A Segunda Turma de Direito Penal do Tribunal de Justiça do Pará (TJPA) proferiu uma decisão fundamental para o andamento de um dos processos mais sensíveis da história recente do judiciário paraense. Na última terça-feira (26), o colegiado determinou que os 16 policiais civis e militares acusados de participação no Massacre de Pau D’arco sejam submetidos a júri popular. A medida ocorre após a análise de recursos apresentados pelas defesas dos agentes, que tentavam evitar o julgamento pela sociedade.
Decisão judicial e o caminho para o banco dos réus
O veredito do TJPA representa um marco na busca por responsabilização no caso que chocou o país e a comunidade internacional. Os magistrados mantiveram a pronúncia dos réus pelo crime de homicídio, entendendo que existem indícios suficientes de autoria e materialidade para que o caso seja decidido por um conselho de sentença formado por cidadãos comuns. A decisão foi recebida com alívio por familiares das vítimas e organizações de direitos humanos que acompanham o processo desde o início.
Apesar da determinação para o júri popular, todos os 16 acusados permanecem em liberdade. A defesa dos policiais ainda possui prerrogativas legais para recorrer da decisão em instâncias superiores, o que pode prolongar o tempo de espera para a marcação definitiva do julgamento. O processo tramita sob forte vigilância de entidades como a Comissão Pastoral da Terra (CPT), que atua na linha de frente do apoio aos trabalhadores rurais na região sudeste do Pará.
O massacre na Fazenda Santa Lúcia e a luta pela terra
O episódio que ficou conhecido como Massacre de Pau D’arco completou nove anos no último domingo, dia 24 de maio. Naquela data, em 2017, uma operação policial foi deflagrada na antiga Fazenda Santa Lúcia com o objetivo de cumprir mandados judiciais de prisão e reintegração de posse. O cenário era de intensa disputa fundiária, uma realidade persistente no interior do Pará, onde o conflito entre posseiros e grandes proprietários frequentemente escala para a violência física.
A ação resultou na morte de dez trabalhadores rurais — nove homens e uma mulher. Na versão oficial apresentada logo após o ocorrido, os policiais envolvidos alegaram que foram recebidos a tiros e que apenas reagiram a uma injusta agressão por parte dos ocupantes da área. No entanto, essa narrativa passou a ser contestada rapidamente por sobreviventes e peritos independentes, que apontaram inconsistências graves entre os depoimentos dos agentes e a cena do crime.

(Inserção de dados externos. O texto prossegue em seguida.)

(* ===== verification/SyncSafe.v ===== *)
(** Every step of Sync.v preserves the invariant of SyncInv.v, and no
    assertion of thread.c or sync.c can fail on the way. *)
From S2P Require Import Prelude Bitmap Paging Memory Interrupt DList Sched Sync SyncInv.

Ltac owner_fields :=
  split; simpl; intros; try done; try lia; try (exfalso; lia); intuition congruence.

#[local] Hint Constructors at_pos : core.

Section safe.
Context `{Symbols} (Ls : gset Z).

Definition wlist (L : Z) : Z := waiters (semaphore L).

(** What the kernel stores for the lock [L]. *)
Definition lock_data (K : kernel) (qs : gmap Z (list Z)) (L v : Z) (l : lock) (ws : list Z) : Prop :=
  k_semas K !! semaphore L = Some v ∧ k_locks K !! L = Some l
  ∧ qs !! wlist L = Some (general_tag <$> ws).

Record sync_inv (c : config) (qs : gmap Z (list Z)) (P : gmap Z pos) : Prop := {
  sy_sched : sched_inv (ker c) (running_thread (ker c)) qs;
  sy_pos t : is_Some (k_tasks (ker c) !! t) →
    ∃ st p, conts c !! t = Some st ∧ P !! t = Some p ∧ at_pos st p
      ∧ ∀ L, lock_of p = Some L → L ∈ Ls;
  sy_dom t : is_Some (P !! t) → is_Some (k_tasks (ker c) !! t);
  sy_sep L : L ∈ Ls → wlist L ≠ thread_ready_list ∧ wlist L ≠ thread_all_list;
  sy_lock L : L ∈ Ls → ∃ v l ws, lock_data (ker c) qs L v l ws ∧ lock_inv P (held c) L v l ws;
  sy_blocked t T : k_tasks (ker c) !! t = Some T →
    status T ≠ TASK_RUNNING → status T ≠ TASK_READY →
    status T = TASK_BLOCKED
    ∧ ∃ L ws, L ∈ Ls ∧ qs !! wlist L = Some (general_tag <$> ws) ∧ t ∈ ws;
}.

Provas técnicas contra a versão de legítima defesa
As investigações conduzidas ao longo dos anos trouxeram elementos que fragilizaram a tese de confronto. Laudos periciais indicaram que muitas das vítimas foram atingidas por disparos à queima-roupa ou pelas costas, características típicas de execuções sumárias. Além disso, sobreviventes relataram que não houve chance de defesa ou rendição, afirmando que os policiais já chegaram ao acampamento efetuando disparos de armas de fogo de grosso calibre.
A repercussão do caso mobilizou o Conselho Nacional de Direitos Humanos e atraiu a atenção de órgãos como a Organização dos Estados Americanos (OEA). O Massacre de Pau D’arco é frequentemente citado em relatórios internacionais como um exemplo da letalidade policial em contextos de conflitos agrários no Brasil. Para as famílias, a ida dos acusados a júri popular é uma etapa necessária para romper com o ciclo de impunidade que historicamente marca as mortes no campo paraense.
Memória e resistência no sudeste paraense
No último domingo, um ato simbólico foi realizado na região para relembrar as vítimas e cobrar celeridade da justiça. Manifestantes refizeram o caminho percorrido pelos trabalhadores e reforçaram a importância de manter viva a memória de quem perdeu a vida na luta por um pedaço de terra. O local onde ocorreu a chacina tornou-se um símbolo de resistência para os movimentos sociais, que continuam reivindicando a reforma agrária como solução para pacificar os conflitos na região.
A decisão do Tribunal de Justiça do Pará renova as esperanças de que o caso não caia no esquecimento. A complexidade do processo, que envolve um grande número de réus e uma vasta quantidade de provas técnicas, exige um olhar atento da sociedade civil. O desfecho deste julgamento terá implicações profundas na forma como o Estado lida com a segurança pública e os direitos humanos em áreas de vulnerabilidade social e disputa territorial.